_EXERCISE_
Filter the entries below, keeping every line that has the word "student".

_DATA SHOWN_
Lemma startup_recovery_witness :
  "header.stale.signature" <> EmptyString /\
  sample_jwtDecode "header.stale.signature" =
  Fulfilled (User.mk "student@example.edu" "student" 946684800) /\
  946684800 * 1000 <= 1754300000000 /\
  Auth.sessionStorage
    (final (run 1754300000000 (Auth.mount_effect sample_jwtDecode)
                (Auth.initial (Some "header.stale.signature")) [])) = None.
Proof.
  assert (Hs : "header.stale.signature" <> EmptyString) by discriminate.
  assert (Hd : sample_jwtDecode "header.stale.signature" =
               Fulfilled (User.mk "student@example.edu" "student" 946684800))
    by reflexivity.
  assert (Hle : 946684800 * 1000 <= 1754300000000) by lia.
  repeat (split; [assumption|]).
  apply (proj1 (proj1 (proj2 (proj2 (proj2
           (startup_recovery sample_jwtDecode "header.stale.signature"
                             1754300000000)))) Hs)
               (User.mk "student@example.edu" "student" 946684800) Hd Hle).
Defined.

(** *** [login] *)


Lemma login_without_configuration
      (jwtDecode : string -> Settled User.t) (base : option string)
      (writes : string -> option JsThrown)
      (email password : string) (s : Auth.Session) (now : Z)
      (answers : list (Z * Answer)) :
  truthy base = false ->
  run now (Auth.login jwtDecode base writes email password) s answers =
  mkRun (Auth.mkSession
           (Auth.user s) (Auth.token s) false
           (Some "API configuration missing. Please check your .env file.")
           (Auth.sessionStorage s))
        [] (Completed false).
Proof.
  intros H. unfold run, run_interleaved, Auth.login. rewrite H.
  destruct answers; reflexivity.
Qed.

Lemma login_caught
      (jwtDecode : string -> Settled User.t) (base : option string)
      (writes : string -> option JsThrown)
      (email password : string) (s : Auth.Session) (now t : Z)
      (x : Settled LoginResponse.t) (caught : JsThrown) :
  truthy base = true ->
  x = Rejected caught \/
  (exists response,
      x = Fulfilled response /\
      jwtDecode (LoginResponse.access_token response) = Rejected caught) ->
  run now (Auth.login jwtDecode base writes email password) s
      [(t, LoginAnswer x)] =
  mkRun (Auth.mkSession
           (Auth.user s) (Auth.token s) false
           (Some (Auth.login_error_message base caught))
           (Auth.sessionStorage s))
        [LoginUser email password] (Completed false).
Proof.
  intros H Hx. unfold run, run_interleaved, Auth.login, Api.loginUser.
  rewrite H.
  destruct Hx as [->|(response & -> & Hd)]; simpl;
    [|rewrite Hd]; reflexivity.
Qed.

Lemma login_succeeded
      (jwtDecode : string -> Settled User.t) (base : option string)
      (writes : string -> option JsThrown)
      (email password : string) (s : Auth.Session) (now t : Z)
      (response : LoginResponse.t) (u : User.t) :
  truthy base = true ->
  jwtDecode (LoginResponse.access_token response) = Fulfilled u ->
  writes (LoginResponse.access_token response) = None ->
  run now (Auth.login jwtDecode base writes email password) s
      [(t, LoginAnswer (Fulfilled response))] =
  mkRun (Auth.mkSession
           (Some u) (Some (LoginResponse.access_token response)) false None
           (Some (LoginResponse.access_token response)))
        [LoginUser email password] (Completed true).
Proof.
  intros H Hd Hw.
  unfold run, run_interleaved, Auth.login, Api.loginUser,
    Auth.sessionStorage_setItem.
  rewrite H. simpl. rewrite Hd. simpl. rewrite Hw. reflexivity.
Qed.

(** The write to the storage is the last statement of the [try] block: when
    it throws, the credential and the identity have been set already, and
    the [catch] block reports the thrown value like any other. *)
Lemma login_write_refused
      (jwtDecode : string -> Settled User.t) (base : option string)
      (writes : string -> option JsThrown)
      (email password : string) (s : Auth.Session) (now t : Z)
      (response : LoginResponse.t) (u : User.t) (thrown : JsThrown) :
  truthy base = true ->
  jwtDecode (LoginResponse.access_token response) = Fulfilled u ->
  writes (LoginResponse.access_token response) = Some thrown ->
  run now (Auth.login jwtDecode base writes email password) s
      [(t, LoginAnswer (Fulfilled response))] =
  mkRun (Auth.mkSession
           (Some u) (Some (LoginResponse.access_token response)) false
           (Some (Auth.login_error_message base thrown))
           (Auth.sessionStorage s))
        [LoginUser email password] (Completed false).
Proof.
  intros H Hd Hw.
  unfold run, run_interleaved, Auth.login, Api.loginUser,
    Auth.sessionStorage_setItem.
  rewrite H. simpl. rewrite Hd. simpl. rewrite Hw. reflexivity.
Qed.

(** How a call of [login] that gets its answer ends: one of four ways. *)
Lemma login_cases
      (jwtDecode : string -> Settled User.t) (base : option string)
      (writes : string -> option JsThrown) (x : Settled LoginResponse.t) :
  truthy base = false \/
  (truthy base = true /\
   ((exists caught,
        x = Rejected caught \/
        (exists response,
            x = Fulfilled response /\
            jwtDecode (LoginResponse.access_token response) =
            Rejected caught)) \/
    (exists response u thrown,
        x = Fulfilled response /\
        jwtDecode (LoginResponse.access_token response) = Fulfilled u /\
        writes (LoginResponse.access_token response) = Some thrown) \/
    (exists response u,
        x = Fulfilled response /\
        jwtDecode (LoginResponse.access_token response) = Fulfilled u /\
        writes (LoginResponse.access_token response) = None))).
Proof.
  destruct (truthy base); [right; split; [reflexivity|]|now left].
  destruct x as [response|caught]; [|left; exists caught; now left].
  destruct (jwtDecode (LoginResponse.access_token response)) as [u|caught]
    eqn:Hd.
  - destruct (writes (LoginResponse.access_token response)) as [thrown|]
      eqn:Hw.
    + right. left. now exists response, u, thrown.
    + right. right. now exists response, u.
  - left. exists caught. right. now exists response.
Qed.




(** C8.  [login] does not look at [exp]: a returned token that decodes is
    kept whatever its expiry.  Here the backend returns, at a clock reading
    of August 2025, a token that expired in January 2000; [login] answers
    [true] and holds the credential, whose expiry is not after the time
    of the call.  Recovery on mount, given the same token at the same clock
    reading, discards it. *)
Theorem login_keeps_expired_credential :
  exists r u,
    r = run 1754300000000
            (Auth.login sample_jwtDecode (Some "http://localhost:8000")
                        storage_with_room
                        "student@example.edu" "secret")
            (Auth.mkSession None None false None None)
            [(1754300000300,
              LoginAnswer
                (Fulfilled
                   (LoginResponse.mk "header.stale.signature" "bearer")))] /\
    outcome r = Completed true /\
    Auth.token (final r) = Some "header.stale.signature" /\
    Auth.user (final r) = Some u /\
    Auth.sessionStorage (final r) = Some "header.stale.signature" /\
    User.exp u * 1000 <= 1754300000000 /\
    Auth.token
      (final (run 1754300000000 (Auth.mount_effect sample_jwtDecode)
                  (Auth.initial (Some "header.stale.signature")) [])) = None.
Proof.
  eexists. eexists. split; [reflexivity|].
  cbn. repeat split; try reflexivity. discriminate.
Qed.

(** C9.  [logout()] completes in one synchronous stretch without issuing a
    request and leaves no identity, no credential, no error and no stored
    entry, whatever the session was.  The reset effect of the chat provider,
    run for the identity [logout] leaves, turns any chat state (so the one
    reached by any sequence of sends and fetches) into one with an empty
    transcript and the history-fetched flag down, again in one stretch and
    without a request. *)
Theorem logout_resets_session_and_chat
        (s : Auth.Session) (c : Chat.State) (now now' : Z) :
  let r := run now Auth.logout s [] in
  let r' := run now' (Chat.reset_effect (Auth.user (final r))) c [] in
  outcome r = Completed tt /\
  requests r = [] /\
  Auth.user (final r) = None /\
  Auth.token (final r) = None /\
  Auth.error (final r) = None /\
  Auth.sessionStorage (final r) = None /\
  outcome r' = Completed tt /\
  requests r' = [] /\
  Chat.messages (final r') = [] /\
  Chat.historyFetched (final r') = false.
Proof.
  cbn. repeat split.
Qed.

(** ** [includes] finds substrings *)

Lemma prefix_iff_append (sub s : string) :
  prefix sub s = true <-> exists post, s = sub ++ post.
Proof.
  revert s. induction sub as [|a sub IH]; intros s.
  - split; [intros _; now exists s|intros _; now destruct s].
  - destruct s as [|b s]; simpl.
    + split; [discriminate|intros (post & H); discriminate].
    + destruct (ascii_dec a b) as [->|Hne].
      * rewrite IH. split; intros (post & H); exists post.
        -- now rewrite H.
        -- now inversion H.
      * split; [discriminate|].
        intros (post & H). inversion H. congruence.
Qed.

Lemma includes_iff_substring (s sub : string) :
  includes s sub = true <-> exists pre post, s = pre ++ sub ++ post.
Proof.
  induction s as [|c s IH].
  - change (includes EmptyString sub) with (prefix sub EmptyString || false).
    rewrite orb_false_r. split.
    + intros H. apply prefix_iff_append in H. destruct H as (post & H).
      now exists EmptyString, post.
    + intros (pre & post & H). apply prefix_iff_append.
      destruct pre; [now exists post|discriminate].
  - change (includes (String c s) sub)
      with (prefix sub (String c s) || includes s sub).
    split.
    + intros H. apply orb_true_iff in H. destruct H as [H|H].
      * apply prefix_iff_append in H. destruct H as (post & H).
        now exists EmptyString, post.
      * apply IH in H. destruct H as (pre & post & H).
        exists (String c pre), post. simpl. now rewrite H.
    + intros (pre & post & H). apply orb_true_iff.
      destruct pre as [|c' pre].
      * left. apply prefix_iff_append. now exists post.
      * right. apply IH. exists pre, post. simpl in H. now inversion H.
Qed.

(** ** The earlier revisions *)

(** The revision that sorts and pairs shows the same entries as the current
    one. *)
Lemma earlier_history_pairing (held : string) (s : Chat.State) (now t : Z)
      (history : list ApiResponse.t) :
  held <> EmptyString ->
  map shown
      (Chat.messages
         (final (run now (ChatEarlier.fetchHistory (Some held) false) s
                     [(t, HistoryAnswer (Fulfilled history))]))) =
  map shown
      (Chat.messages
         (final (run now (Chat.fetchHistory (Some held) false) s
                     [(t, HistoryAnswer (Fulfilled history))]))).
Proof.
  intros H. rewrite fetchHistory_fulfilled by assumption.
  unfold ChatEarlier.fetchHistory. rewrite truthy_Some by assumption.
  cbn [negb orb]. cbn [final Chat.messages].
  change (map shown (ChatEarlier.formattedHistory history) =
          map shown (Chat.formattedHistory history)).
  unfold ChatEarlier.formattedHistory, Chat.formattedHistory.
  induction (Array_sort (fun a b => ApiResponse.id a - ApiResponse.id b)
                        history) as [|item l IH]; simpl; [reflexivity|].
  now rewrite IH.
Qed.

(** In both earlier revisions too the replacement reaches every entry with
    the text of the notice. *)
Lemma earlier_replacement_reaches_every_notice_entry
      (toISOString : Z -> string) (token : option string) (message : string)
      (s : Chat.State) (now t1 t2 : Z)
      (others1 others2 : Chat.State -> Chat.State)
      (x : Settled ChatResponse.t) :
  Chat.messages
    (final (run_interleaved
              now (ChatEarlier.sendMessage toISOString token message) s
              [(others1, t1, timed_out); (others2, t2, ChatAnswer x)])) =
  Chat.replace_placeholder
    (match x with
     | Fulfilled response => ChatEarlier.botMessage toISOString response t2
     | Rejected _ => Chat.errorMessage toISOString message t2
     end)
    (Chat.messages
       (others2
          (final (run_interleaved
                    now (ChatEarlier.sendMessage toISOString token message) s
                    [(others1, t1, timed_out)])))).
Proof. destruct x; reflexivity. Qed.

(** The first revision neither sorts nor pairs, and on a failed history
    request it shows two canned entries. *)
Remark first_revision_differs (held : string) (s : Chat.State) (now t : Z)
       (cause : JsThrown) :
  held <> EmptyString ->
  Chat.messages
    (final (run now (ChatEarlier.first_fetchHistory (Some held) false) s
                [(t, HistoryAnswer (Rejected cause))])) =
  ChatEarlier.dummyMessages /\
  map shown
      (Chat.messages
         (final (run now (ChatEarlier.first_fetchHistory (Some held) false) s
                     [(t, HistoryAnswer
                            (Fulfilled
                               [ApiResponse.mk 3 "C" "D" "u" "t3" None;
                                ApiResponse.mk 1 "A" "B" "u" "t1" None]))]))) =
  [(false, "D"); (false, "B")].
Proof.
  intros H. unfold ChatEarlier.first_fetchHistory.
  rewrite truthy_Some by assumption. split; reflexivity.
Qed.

_RESULT OF THIS EXERCISE_
  Fulfilled (User.mk "student@example.edu" "student" 946684800) /\
               Fulfilled (User.mk "student@example.edu" "student" 946684800))
               (User.mk "student@example.edu" "student" 946684800) Hd Hle).
                        "student@example.edu" "secret")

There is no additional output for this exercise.